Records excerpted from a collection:

◆ ◆ ◆ ◆

(* ===== verification/ShellDemo.v ===== *)
(** * The shell on concrete inputs

    A shell with one job of two processes in the background, and a pipeline that is
    ready to start: the inputs of the witnesses of JobsCorrect, ShellSpec and
    Cmdline. *)

From Stdlib Require Import Ascii.
From Stdlib Require Import(notations) String.
From S2P Require Import Prelude CString Stdio Jobs JobsSpec JobsCorrect Shell ShellSpec Cmdline.

Definition demo_proc (name : String.string) (n : Z) : process :=
  mk_proc (codes name) 1 [codes name] None None None n COMMAND_EXTERNAL (if 0 <? n then Some STATUS_RUNNING else None).

(** Job 1: "make | tee" in the background, with group 101. *)
Definition demo_job : job := mk_job (Some 1) [demo_proc "make" 101; demo_proc "tee" 102] (codes "make | tee") 101 BACKGROUND_EXECUTION 0.
(** "ls | wc", parsed and not started. *)
Definition demo_new : job := mk_job None [demo_proc "ls" (-1); demo_proc "wc" (-1)] (codes "ls | wc") (-1) FOREGROUND_EXECUTION (-1).

Definition demo_shell (o : os) : shell :=
  mk_shell ([NULL; 7] ++ replicate 19 NULL) {[7 := demo_job; 8 := demo_new]} 9 [] [] [] o [] false 50 [].

Lemma demo_ok o : table_ok (demo_shell o).
Proof.
  split; [done|done|]. intros i p Hi Hp. pose proof (zget_inv _ _ _ Hi) as Hr. change (zlen (jobs (demo_shell o))) with 21 in Hr.
  destruct (decide (i = 1)) as [->|Hne]; [injection Hi as <-; exists demo_job; by split|]. exfalso. apply Hp.
  destruct (decide (i = 0)) as [->|]; [by injection Hi|]. change (jobs (demo_shell o)) with ([NULL; 7] ++ replicate 19 NULL) in Hi.
  unfold zget in Hi. rewrite decide_True in Hi by lia. rewrite lookup_app_r in Hi by (cbn; lia). by apply lookup_replicate in Hi as [? _].
Qed.

Lemma demo_tbl o i j : tbl (demo_shell o) i = Some j -> i = 1 /\ j = demo_job.
Proof.
  intros H. pose proof (tbl_inv _ _ _ H) as (p & Hi & Hp & Hj). pose proof (zget_inv _ _ _ Hi) as Hr. change (zlen (jobs (demo_shell o))) with 21 in Hr.
  destruct (decide (i = 1)) as [->|Hne]; [injection Hi as <-; injection Hj as <-; done|]. exfalso. apply Hp.
  destruct (decide (i = 0)) as [->|]; [by injection Hi|]. change (jobs (demo_shell o)) with ([NULL; 7] ++ replicate 19 NULL) in Hi.
  unfold zget in Hi. rewrite decide_True in Hi by lia. rewrite lookup_app_r in Hi by (cbn; lia). by apply lookup_replicate in Hi as [? _].
Qed.

Lemma demo_own o i : own_pids (demo_shell o) i.
Proof.
  intros j Hj. apply demo_tbl in Hj as [-> ->]. split; [by_decide|]. intros k j' Hk Hj'. by apply demo_tbl in Hj' as [-> _].
Qed.

Lemma demo_printable : printable [] demo_job.
Proof. split; [done|]. split; [repeat constructor; by exists 0|by vm_compute]. Qed.

Lemma demo_jobs_ok o : jobs_ok (demo_shell o).
Proof. split; [apply demo_ok| |apply demo_own]. intros i j Hj. apply demo_tbl in Hj as [_ ->]. apply demo_printable. Qed.

Lemma demo_tbl1 o : tbl (demo_shell o) 1 = Some demo_job.
Proof. reflexivity. Qed.

(** The second process exits, the first is killed. *)
Definition demo_waits : os := mk_os [] [] [] ([(102, 0); (101, 15)] ++ [(0, 0)]) [1].

Lemma wait_for_job_correct_witness : exists s', wait_for_job 1 (demo_shell demo_waits) = Done (15, s') /\ table_ok s' /\
  forall k, tbl s' k = tbl_upd (demo_shell demo_waits) 1 (Some (finished demo_job)) k.
Proof.
  destruct (wait_for_job_correct (demo_shell demo_waits) 1 demo_job [(102, 0); (101, 15)] [(0, 0)]) as (s' & H1 & H2 & H3 & _);
    [apply demo_ok|apply demo_own|reflexivity|apply demo_printable|discriminate|reflexivity|apply Permutation_swap| |exists s'; exact (conj H1 (conj H2 H3))].
  repeat constructor.
Defined.

(** Both exit: the job leaves the table. *)
Lemma check_jobs_correct_witness : exists s', check_jobs (demo_shell (mk_os [] [] [] [(102, 0); (101, 256)] [])) = Done (tt, s') /\ jobs_ok s' /\
  forall i, tbl s' i = report_all (tbl (demo_shell (mk_os [] [] [] [(102, 0); (101, 256)] [])) i) [(102, 0); (101, 256)].
Proof.
  destruct (check_jobs_correct (demo_shell (mk_os [] [] [] [(102, 0); (101, 256)] [])) [(102, 0); (101, 256)] []) as (s' & H1 & H2 & _ & H3);
    [apply demo_jobs_ok|reflexivity|repeat constructor|exact I|exists s'; exact (conj H1 (conj H2 H3))].
Defined.

Example demo_reaped : report_all (Some demo_job) [(102, 0); (101, 256)] = None.
Proof. reflexivity. Qed.

Lemma killed_in_background_stays_witness : exists s', check_jobs (demo_shell (mk_os [] [] [] [(101, 9)] [])) = Done (tt, s') /\
  reports (sys s') = [] /\ forall i, tbl s' i = tbl (demo_shell (mk_os [] [] [] [(101, 9)] [])) i.
Proof.
  apply (killed_in_background_stays _ 101 9); [apply demo_jobs_ok|reflexivity|lia|reflexivity|reflexivity|].
  intros i j Hj. apply demo_tbl in Hj as [_ ->]. reflexivity.
Defined.

(** Forks, a pipe, and the reports of the two processes. *)
Definition demo_launch : os := mk_os ([201; 202] ++ [203]) [] ([(3, 4)] ++ []) ((0, 0) :: [(201, 0); (202, 256)] ++ [(0, 0)]) [].

Lemma demo_ready : ready (demo_shell demo_launch) 8 demo_new 2 [201; 202] [203] [(3, 4)] [].
Proof.
  split; try done; try apply demo_ok.
  - intros (i & Hi). pose proof (zget_inv _ _ _ Hi) as Hr. change (zlen (jobs (demo_shell demo_launch))) with 21 in Hr.
    assert (tbl (demo_shell demo_launch) i = Some demo_new) as H by by apply (tbl_intro _ _ 8). by apply demo_tbl in H as [_ ?].
  - repeat constructor.
  - split; [lia|]. split; [reflexivity|]. intros l Hl. assert (l = 1) as -> by lia. by exists demo_job.
  - repeat constructor.
  - by_decide.
  - intros i j n Hj Hn. apply demo_tbl in Hj as [_ ->]. destruct Hn as [<-|[<-|[]]]; intros H; cbn in H; lia.
Qed.

Lemma launch_foreground_correct_witness : exists s', launch_commander 8 (0, 0) (demo_shell demo_launch) = Done (256, s') /\ table_ok s' /\
  (forall k, tbl s' k = tbl (demo_shell demo_launch) k) /\
  calls s' = [Waitpid (-1); Pipe (3, 4); Spawn 201 201 [codes "ls"] 0 4 2; Setpgid 201 201; Close 4; Spawn 202 201 [codes "wc"] 3 1 2; Setpgid 202 201;
    Tcsetpgrp 201; Waitpid (-201); Waitpid (-201); Tcsetpgrp 50].
Proof.
  destruct (launch_foreground_correct (demo_shell demo_launch) 8 demo_new 2 [201; 202] [203] [(3, 4)] [] 0 [(201, 0); (202, 256)] [(0, 0)] (0, 0))
    as (s' & H1 & H2 & H3 & _ & _ & _ & H4); [apply demo_ready|reflexivity|reflexivity|reflexivity|repeat constructor|vm_compute; discriminate|].
  exists s'. exact (conj H1 (conj H2 (conj H3 H4))).
Defined.

Definition demo_background : job := mk_job None (root demo_new) (codes "ls | wc &") (-1) BACKGROUND_EXECUTION 0.

Lemma launch_background_correct_witness : exists s',
  launch_commander 8 (0, 0) (with_heap (<[8 := demo_background]> (heap (demo_shell demo_launch))) (demo_shell demo_launch)) = Done (0, s') /\
  tbl s' 2 = Some (running demo_background 2 [201; 202]) /\ out s' = codes "[2] 201 202" ++ [10].
Proof.
  destruct (launch_background_correct (with_heap (<[8 := demo_background]> (heap (demo_shell demo_launch))) (demo_shell demo_launch)) 8 demo_background 2
    [201; 202] [203] [(3, 4)] [] 0 ([(201, 0); (202, 256)] ++ [(0, 0)]) (0, 0)) as (s' & H1 & _ & H2 & _ & H3 & _); [|reflexivity|reflexivity|].
  - assert (forall i, tbl (with_heap (<[8 := demo_background]> (heap (demo_shell demo_launch))) (demo_shell demo_launch)) i = tbl (demo_shell demo_launch) i) as Ht.
    { intros i. unfold tbl. cbn [jobs with_heap heap]. destruct (zget (jobs (demo_shell demo_launch)) i) as [p|] eqn:Hi; [|done]. destruct (Z.eqb_spec p NULL) as [|Hp]; [done|].
      destruct (ok_slot _ (demo_ok demo_launch) i p Hi Hp) as (j & Hj & Hid). apply lookup_insert_ne. intros <-.
      assert (tbl (demo_shell demo_launch) i = Some j) as H by by apply (tbl_intro _ _ 8). apply demo_tbl in H as [-> ->]. done. }
    destruct demo_ready as [[K1 K2 K3] A2 A3 A4 A5 A6 A7 A8 A9 A10 A11 A12 A13 A14 A15]. split.
    + split; [done|done|]. intros i p Hi Hp. destruct (K3 i p Hi Hp) as (j & Hj & Hid). exists j. split; [|done]. cbn [heap with_heap].
      rewrite lookup_insert_ne; [done|]. intros <-. apply A4. by exists i.
    + done.
    + reflexivity.
    + exact A4.
    + done.
    + exact A6.
    + done.
    + split; [apply A8|]. split; [rewrite Ht; apply A8|]. intros l Hl. rewrite Ht. by apply A8.
    + exact A9.
    + exact A10.
    + exact A11.
    + exact A12.
    + intros i j n. rewrite Ht. apply A13.
    + exact A14.
    + exact A15.
  - exists s'. split; [exact H1|]. split; [by rewrite H2|exact H3].
Defined.

Lemma fg_correct_witness : exists s', command_fg 1 (demo_shell demo_waits) = Done (0, s') /\ table_ok s' /\
  (forall k, tbl s' k = tbl_upd (demo_shell demo_waits) 1 None k) /\ reports (sys s') = [(0, 0)].
Proof.
  apply (fg_correct (demo_shell demo_waits) 1 demo_job 1 [] [(102, 0); (101, 15)] [(0, 0)]);
    [apply demo_ok|apply demo_own|reflexivity| |apply demo_printable|reflexivity|reflexivity|lia|discriminate|reflexivity|apply Permutation_swap|repeat constructor|vm_compute; discriminate].
  split; [lia|]. split; [reflexivity|]. intros l Hl. assert (l = 1) as -> by lia. by exists demo_job.
Defined.

(** After job 1 has ended, job 2 is not found. *)
Definition gap_shell : shell :=
  mk_shell ([NULL; NULL; 7] ++ replicate 18 NULL) {[7 := with_jid 2 demo_job]} 8 [] [] [] (mk_os [] [] [] [] [1]) [] false 50 [].

Lemma gap_ok : table_ok gap_shell.
Proof.
  split; [done|done|]. intros i p Hi Hp. pose proof (zget_inv _ _ _ Hi) as Hr. change (zlen (jobs gap_shell)) with 21 in Hr.
  destruct (decide (i = 2)) as [->|Hne]; [injection Hi as <-; exists (with_jid 2 demo_job); by split|]. exfalso. apply Hp.
  destruct (decide (i < 2)); [assert (i = 0 \/ i = 1) as [-> | ->] by lia; by injection Hi|]. change (jobs gap_shell) with ([NULL; NULL; 7] ++ replicate 18 NULL) in Hi.
  unfold zget in Hi. rewrite decide_True in Hi by lia. rewrite lookup_app_r in Hi by (cbn; lia). by apply lookup_replicate in Hi as [? _].
Qed.

Lemma fg_misses_jobs_witness : is_Some (tbl gap_shell 2) /\
  command_fg 1 gap_shell = Done (-1, with_err (err gap_shell ++ JOBEXISIT_ERROR) gap_shell) /\
  command_bg 1 gap_shell = Done (-1, with_err (err gap_shell ++ JOBEXISIT_ERROR) gap_shell).
Proof. split; [by eexists|]. apply (fg_misses_jobs gap_shell); [apply gap_ok|reflexivity]. Defined.

(** "sort -r < data | uniq > out &" *)
Definition demo_pipeline : list simple_command :=
  [mk_cmd [codes "sort"; codes "-r"] (Some (codes "data")) None None; mk_cmd [codes "uniq"] None (Some (codes "out")) None].

Lemma demo_commands : Forall is_command demo_pipeline.
Proof.
  assert (forall w, bool_decide (w <> [] /\ Forall (fun c => c ∉ TOKEN_DELIMITERS ++ [124; 42; 63]) w) = true -> is_word w) as H.
  { intros w Hw. by apply bool_decide_eq_true in Hw. }
  repeat (apply Forall_cons; split); [| |by apply Forall_nil]; (split; [done|]); (split; [repeat constructor|]); (split; [|done]);
    unfold command_tokens; cbn [c_args c_in c_out c_err redirect_tokens app]; repeat (apply Forall_cons; split; [by apply H|]); by apply Forall_nil.
Qed.

Lemma parse_commander_roundtrip_witness : exists s',
  parse_commander no_glob (pipeline_line demo_pipeline true) 2000 (demo_shell demo_launch) = Done (9, s') /\
  heap s' = <[9 := mk_job None (processes_of demo_pipeline) (pipeline_line demo_pipeline true) (-1) BACKGROUND_EXECUTION BACKGROUND_EXECUTION]> (heap (demo_shell demo_launch)) /\
  jobs s' = jobs (demo_shell demo_launch) /\ sys s' = demo_launch.
Proof. apply (parse_commander_roundtrip no_glob (demo_shell demo_launch) demo_pipeline true 2000); [discriminate|apply demo_commands|vm_compute; reflexivity]. Defined.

◆ ◆ ◆ ◆

- _Your instructions_:
Copy out only the lines above from the one with "Proof. split; [by" to the one with "Definition demo_pipeline : list", inclusive, exactly as they stand.

- _Output below_:
Proof. split; [by eexists|]. apply (fg_misses_jobs gap_shell); [apply gap_ok|reflexivity]. Defined.

(** "sort -r < data | uniq > out &" *)
Definition demo_pipeline : list simple_command :=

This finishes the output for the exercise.